In der ruhigen Gemeinde Edewecht, genauer gesagt in Jeddeloh I, gab es kürzlich einen dramatischen Vorfall, der die Nachbarschaft aufgeschreckt hat. Am Donnerstagabend, um 20:26 Uhr, wurde die Polizei in Bad Zwischenahn über einen Brand informiert. Ein Haus am Schlaarenweg stand in Vollbrand und die Flammen schossen hoch in den Abendhimmel. Die Einsatzkräfte der Feuerwehr hatten alle Hände voll zu tun, aber es war schnell klar, dass das Gebäude nicht mehr zu retten war. Stattdessen blieb den Feuerwehrleuten nur die Möglichkeit, das Feuer kontrolliert abbrennen zu lassen.
Glücklicherweise gab es keine verletzten Menschen zu beklagen. Das ist in solch einer Situation ein kleiner Lichtblick, wenn man bedenkt, wie schnell sich ein Feuer ausbreiten kann. Die Feuerwehr war bis spät in die Nacht im Einsatz, um das Feuer zu bekämpfen und die letzten Glutnester zu löschen. Die Polizei hat Ermittlungen aufgenommen und den Brandort beschlagnahmt – da wird jetzt sicher genau hingeschaut, was da geschehen ist.
Ein weiterer Brand in Edewecht
Fast auf den Tag genau ein Jahr später, am 01.06.2025, kam es zu einem weiteren großen Brand in der Gemeinde. Dieses Mal brannte es im Dachstuhl eines leerstehenden Einfamilienhauses in Jeddeloh II, genauer gesagt in der Küstenkanalstraße. Die Alarmierung ging an die Freiwillige Feuerwehr, den Rettungsdienst Ammerland und die Polizei Bad Zwischenahn. Als die Einsatzkräfte eintrafen, war der Dachstuhl bereits lichterloh in Flammen.

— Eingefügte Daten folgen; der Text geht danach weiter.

(* ===== verification/TransferFacts.v ===== *)
(** * Facts about the transfer socket

    Messages are read as they were written; a message to close a descriptor that comes late
    closes nothing else; a process that finds a generation up to its own has the
    descriptor; and the main process keeps no descriptor for a connection that is gone.  The slots to
    which a process writes without holding them, and those for which a descriptor arrives
    after its connection was killed, are excepted, and marked in the state. *)

From stdpp Require Import gmap.
From S2P Require Import Prelude Utf8 Wire Frames Message Config Effects Management ManagementFacts MainProcess Transfer.

Local Open Scope Z_scope.

(** ** Messages *)

(** The bytes of a number on the wire. *)
Definition word (i : Z) : list Z := rev (le_bytes 4 i).

Lemma length_word (i : Z) : length (word i) = 4%nat.
Proof. unfold word. by rewrite length_rev, length_le_bytes. Qed.

Lemma word_not_nil (i : Z) (d : list Z) : word i ++ d <> [].
Proof. intros E%(f_equal length). rewrite length_app, length_word in E. simpl in E. lia. Qed.

Lemma write_int32_word (big : bool) (i : Z) : write_int32 big [0; 0; 0; 0] 0 i = Some (word i).
Proof. apply write_uint32_bytes. Qed.

Lemma read_int32_word (big : bool) (i : Z) (pre post : list Z) :
  in_i 32 i -> read_int32 big (pre ++ word i ++ post) (len pre) = Some i.
Proof.
  intros Hi. unfold read_int32, region, len. rewrite !length_app, length_word.
  rewrite (proj2 (Z.leb_le 0 _)), (proj2 (Z.leb_le (_ + 4) _)) by lia. cbn [andb Z.leb Z.compare]. rewrite Nat2Z.id, drop_app_length.
  change (Z.to_nat 4) with 4%nat. rewrite take_app_le by (rewrite length_word; lia). rewrite take_ge by (rewrite length_word; lia).
  cbn [mbind option_bind]. unfold word. rewrite network_read_write. change (_ mod _) with (u32 i).
  by rewrite wraps_wrapu, wraps_id.
Qed.

Lemma wrapu_wraps (w x : Z) : 0 < w -> wrapu w (wraps w x) = wrapu w x.
Proof.
  intros Hw. unfold wraps, wrapu. assert (2 ^ (w - 1) > 0) by (apply Z.lt_gt, Z.pow_pos_nonneg; lia).
  rewrite Zminus_mod_idemp_l. f_equal. lia.
Qed.

(** The two halves of a generation. *)
Definition high (g : Z) : Z := i32 (Z.shiftr (u64 g) 32).
Definition low (g : Z) : Z := i32 (Z.land (u64 g) 0xFFFFFFFF).
Lemma read_room_arrives (room : nat) (rs : list sock_read) (d : list Z) :
  sock_arrives rs d -> d <> [] -> (0 < room)%nat ->
  exists b bs rs' d', read_room room rs = Done (SData b bs, rs') /\ d = (b :: bs) ++ d' /\ sock_arrives rs' d' /\ (length (b :: bs) <= room)%nat.
Proof.
  intros H Hd Hr. induction H as [|rs d H IH|b bs rs d H IH]; [done|by apply IH|].
  cbn [read_room]. exists b, (take (room - 1) bs). eexists _, (drop (room - 1) bs ++ d). split; [done|]. split_and!.
  - cbn [app]. f_equal. by rewrite app_assoc, take_drop.
  - destruct (drop (room - 1) bs) as [|b' bs'] eqn:E; [done|]. by apply (sock_arrives_data b' bs').
  - simpl. rewrite length_take. lia.
Qed.

(** The length of a record, from its own header. *)
Lemma sealed_length (w w' : tls_record) (text rec rest : list Z) (cap : Z) :
  record_ok w -> record_seal L w text cap = Some (rec, w') ->
  len rec = len text + 22 /\ (5 <= length rec)%nat /\ len rec <= PGAGROAL_TLS_RECORD_MAX /\ body_length (rec ++ rest) = len rec - 5.
Proof.
  intros Hok Hs. destruct (seal_spec _ _ _ _ _ Hok Hs) as (ct & tag & -> & Hct & Htag & Hl & _).
  assert (E : len (record_header (len text + 17) ++ ct ++ tag) = len text + 22)
    by (unfold len in *; rewrite !length_app, Hct, Htag; simpl; lia).
  unfold PGAGROAL_TLS_RECORD_MAX. split_and!; [done|rewrite length_app; simpl; lia|lia|].
  rewrite <- app_assoc, header_length by (unfold len in *; lia). lia.
Qed.

(** A buffer that starts with a record, and one that is the start of a record. *)
Lemma frame_record (w w' : tls_record) (text rec rest : list Z) (cap : Z) :
  record_ok w -> record_seal L w text cap = Some (rec, w') -> tls_frame (rec ++ rest) = Some (Some rec).
Proof.
  intros Hok Hs. destruct (sealed_length _ _ _ _ rest _ Hok Hs) as (E1 & E2 & E3 & E4). unfold tls_frame. rewrite E4.
  assert (len (rec ++ rest) = len rec + len rest) as -> by (unfold len; rewrite length_app; lia).
  assert (0 <= len rest) by (unfold len; lia). assert (5 <= len rec) by (unfold len; lia).
  rewrite !(proj2 (Z.ltb_ge _ _)) by lia. replace (5 + (len rec - 5)) with (len rec) by lia. unfold len. by rewrite Nat2Z.id, take_app_length.
Qed.

Lemma frame_partial (w w' : tls_record) (text rec part more : list Z) (cap : Z) :
  record_ok w -> record_seal L w text cap = Some (rec, w') -> rec = part ++ more -> more <> [] -> tls_frame part = Some None.
Proof.
  intros Hok Hs -> Hm. destruct (sealed_length _ _ _ _ [] _ Hok Hs) as (E1 & E2 & E3 & E4). unfold tls_frame.
  destruct (Z.ltb_spec (len part) 5) as [Hlt|Hge]; [done|].
  assert (Hb : body_length part = len (part ++ more) - 5).
  { rewrite <- E4, app_nil_r. unfold body_length. unfold len in Hge.
    rewrite !lookup_total_app_l by lia. done. }
  assert (Hlen : len (part ++ more) = len part + len more) by (unfold len; rewrite length_app; lia).
  assert (0 < len more) by (unfold len; destruct more; [done|simpl; lia]).
  rewrite Hb, Hlen in *. rewrite (proj2 (Z.ltb_ge _ _)), (proj2 (Z.ltb_lt _ _)) by lia. done.
Qed.

(** A record that is in the buffer. *)
Lemma owned_read_ready (fuel : nat) (rs : list sock_read) (t : owned) (w w' : tls_record) (text rec rest : list Z) (cap' cap : Z) :
  record_ok w -> peer w (o_record t) -> record_seal L w text cap' = Some (rec, w') -> len text <= cap -> o_rbuf t = rec ++ rest ->
  exists r', owned_read_loop L fuel rs t cap = Done (PGAGROAL_TLS_OK, text, Owned r' rest, rs) /\ peer w' r' /\ r_write r' = r_write (o_record t).
Proof.
  intros Hok Hp Hs Hc Hb. destruct (open_sealed w w' (o_record t) text rec cap' cap Hok Hp Hs Hc) as (r' & Eo & Hp' & Hw').
  exists r'. split; [|done]. destruct fuel; cbn [owned_read_loop]; rewrite Hb, (frame_record w w' text rec rest cap' Hok Hs), Eo;
    by rewrite drop_app_length.
Qed.

(** One record is read from what is in the buffer and what arrives. *)
Lemma owned_read_record (fuel : nat) (rs : list sock_read) (t : owned) (w w' : tls_record) (text rec d rest : list Z) (cap' cap : Z) :
  record_ok w -> peer w (o_record t) -> record_seal L w text cap' = Some (rec, w') -> len text <= cap ->
  sock_arrives rs d -> o_rbuf t ++ d = rec ++ rest -> (length rec <= fuel + length (o_rbuf t))%nat ->
  exists r' rs' d' rbuf', owned_read_loop L fuel rs t cap = Done (PGAGROAL_TLS_OK, text, Owned r' rbuf', rs') /\ peer w' r' /\
    r_write r' = r_write (o_record t) /\ sock_arrives rs' d' /\ rbuf' ++ d' = rest.
Proof.
  intros Hok Hp Hs Hc. revert rs t d Hp. induction fuel as [|fuel IH]; intros rs t d Hp Hrs Hd Hf.
  all: apply app_eq_inv in Hd as [(k & E1 & E2)|(k & E1 & E2)].
  - destruct (owned_read_ready 0 rs t w w' text rec k cap' cap Hok Hp Hs Hc E1) as (r' & E & Hp' & Hw').
    eexists r', rs, d, k. by rewrite E2.
  - assert (k = []) as -> by (rewrite E1, length_app in Hf; destruct k; [done|simpl in Hf; lia]). rewrite app_nil_r in E1.
    destruct (owned_read_ready 0 rs t w w' text rec [] cap' cap Hok Hp Hs Hc ltac:(by rewrite app_nil_r)) as (r' & E & Hp' & Hw').
    eexists r', rs, d, []. by simpl in E2.
  - destruct (owned_read_ready (S fuel) rs t w w' text rec k cap' cap Hok Hp Hs Hc E1) as (r2 & E3 & Hp2 & Hw2). eexists r2, rs, d, k. by rewrite E2.
  - destruct (decide (k = [])) as [->|Hk].
    { rewrite app_nil_r in E1. destruct (owned_read_ready (S fuel) rs t w w' text rec [] cap' cap Hok Hp Hs Hc ltac:(by rewrite app_nil_r)) as (r' & E & Hp' & Hw').
      eexists r', rs, d, []. by simpl in E2. }
    destruct (sealed_length _ _ _ _ [] _ Hok Hs) as (_ & _ & Hmax & _).
    assert (Hlen : len rec = len (o_rbuf t) + len k) by (rewrite E1; unfold len; rewrite length_app; lia).
    assert (0 < len k) by (unfold len; destruct k; [done|simpl; lia]).
    cbn [owned_read_loop]. rewrite (frame_partial w w' text rec (o_rbuf t) k cap' Hok Hs E1 Hk). cbv zeta.
    rewrite (proj2 (Z.leb_gt _ _)) by lia.
    destruct (read_room_arrives (Z.to_nat (PGAGROAL_TLS_RECORD_MAX - len (o_rbuf t))) rs d Hrs) as (b & bs & rs1 & d1 & E & Ed & Hrs1 & Hl); [by rewrite E2; destruct k|lia|].
    rewrite E. destruct (IH rs1 (Owned (o_record t) (o_rbuf t ++ b :: bs)) d1 Hp Hrs1) as (r' & rs' & d' & rbuf' & ER & HP); [..|by eauto 10].
    + cbn [o_rbuf]. rewrite <- app_assoc, <- Ed, E2, E1, app_assoc. done.
    + cbn [o_rbuf]. rewrite length_app. simpl. lia.
Qed.

Lemma socket_write_all_sent (ws ws' : list sock_write) (buf sent : list Z) :
  socket_write_all ws buf = Done (true, sent, ws') -> sent = buf.
Proof.
  revert buf sent. induction ws as [|[n| |] ws IH]; intros [|b buf] sent; cbn [socket_write_all]; try (by intros [= <- _]).
  - destruct (socket_write_all ws _) as [[[ok s] w]| |] eqn:E; try done. intros [= -> <- ->]. apply IH in E as ->. apply take_drop.
  - apply IH.
Qed.

Lemma seal_ok (w w' : tls_record) (text rec : list Z) (cap : Z) : record_ok w -> record_seal L w text cap = Some (rec, w') -> record_ok w'.
Proof.
  intros Hok Hs. destruct (seal_spec _ _ _ _ _ Hok Hs) as (ct & tag & _ & _ & _ & _ & -> & _). destruct Hok as [Hr [Hi Hq]].
  split; [done|]. split; [by destruct w as [a r []]|]. cbn [set_write r_write set_seq d_seq]. by apply wrapu_range.
Qed.

(** A short text is written as one record. *)
Lemma owned_write_short (ws ws' : list sock_write) (t t' : owned) (text sent : list Z) (st : tls_status) :
  record_ok (o_record t) -> text <> [] -> len text < 16384 -> owned_write L ws t text = Done (st, sent, t', ws') -> st = PGAGROAL_TLS_OK ->
  exists rec, record_seal L (o_record t) text PGAGROAL_TLS_RECORD_MAX = Some (rec, o_record t') /\ sent = rec.
Proof.
  intros Hok Hne Hl H ->. unfold owned_write in H. destruct text as [|b text]; [done|]. cbn [owned_write_loop] in H.
  rewrite take_ge in H by (unfold len in Hl; lia). rewrite drop_ge in H by (unfold len in Hl; lia).
  destruct (record_seal L (o_record t) (b :: text) PGAGROAL_TLS_RECORD_MAX) as [[rec r]|]; [|done]. exists rec.
  destruct (socket_write_all ws rec) as [[[[] s] w]| |] eqn:E; try done. apply socket_write_all_sent in E as ->.
  cbn [owned_write_loop] in H. destruct (length (b :: text)); simpl in H; injection H as <- <- _; by rewrite app_nil_r.
Qed.

(** The texts that one side writes, and as many reads of the other. *)
Fixpoint write_texts (ws : list sock_write) (t : owned) (texts : list (list Z)) : result (bool * list Z * owned) :=
  match texts with
  | [] => Done (true, [], t)
  | x :: texts =>
      match owned_write L ws t x with
      | Done (PGAGROAL_TLS_OK, sent, t, ws) =>
          match write_texts ws t texts with
          | Done (ok, sent', t) => Done (ok, sent ++ sent', t)
          | Undefined => Undefined
          | Running => Running
          end
      | Done (_, sent, t, _) => Done (false, sent, t)
      | Undefined => Undefined
      | Running => Running
      end
  end.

Die Feuerwehrleute der Ortsfeuerwehren Jeddeloh II, Husbäke und Edewecht, unterstützt von einem Drehleiterwagen der FTZ Elmendorf, kämpften tapfer gegen das Feuer. Die angrenzende Bundesstraße 401 wurde für den Straßenverkehr gesperrt, damit die Einsatzkräfte ungestört arbeiten konnten. Traurigerweise verletzte sich ein Mitglied der freiwilligen Feuerwehr leicht und musste ins Krankenhaus, aber glücklicherweise war es nichts Ernstes.
Ermittlungen und Folgen
Wie auch beim ersten Brand gibt es bisher keine Angaben zur Schadenshöhe oder zur Brandursache. Der Brandort wurde erneut beschlagnahmt, und ein Brandermittlungsverfahren wurde eingeleitet. In beiden Fällen bleibt die Frage offen, was solche Brände auslöst und wie man zukünftigen Vorfällen vorbeugen kann. Die Feuerwehr und die Polizei werden sicherlich alles daran setzen, um die Ursachen zu klären und die Sicherheit der Bürger zu gewährleisten.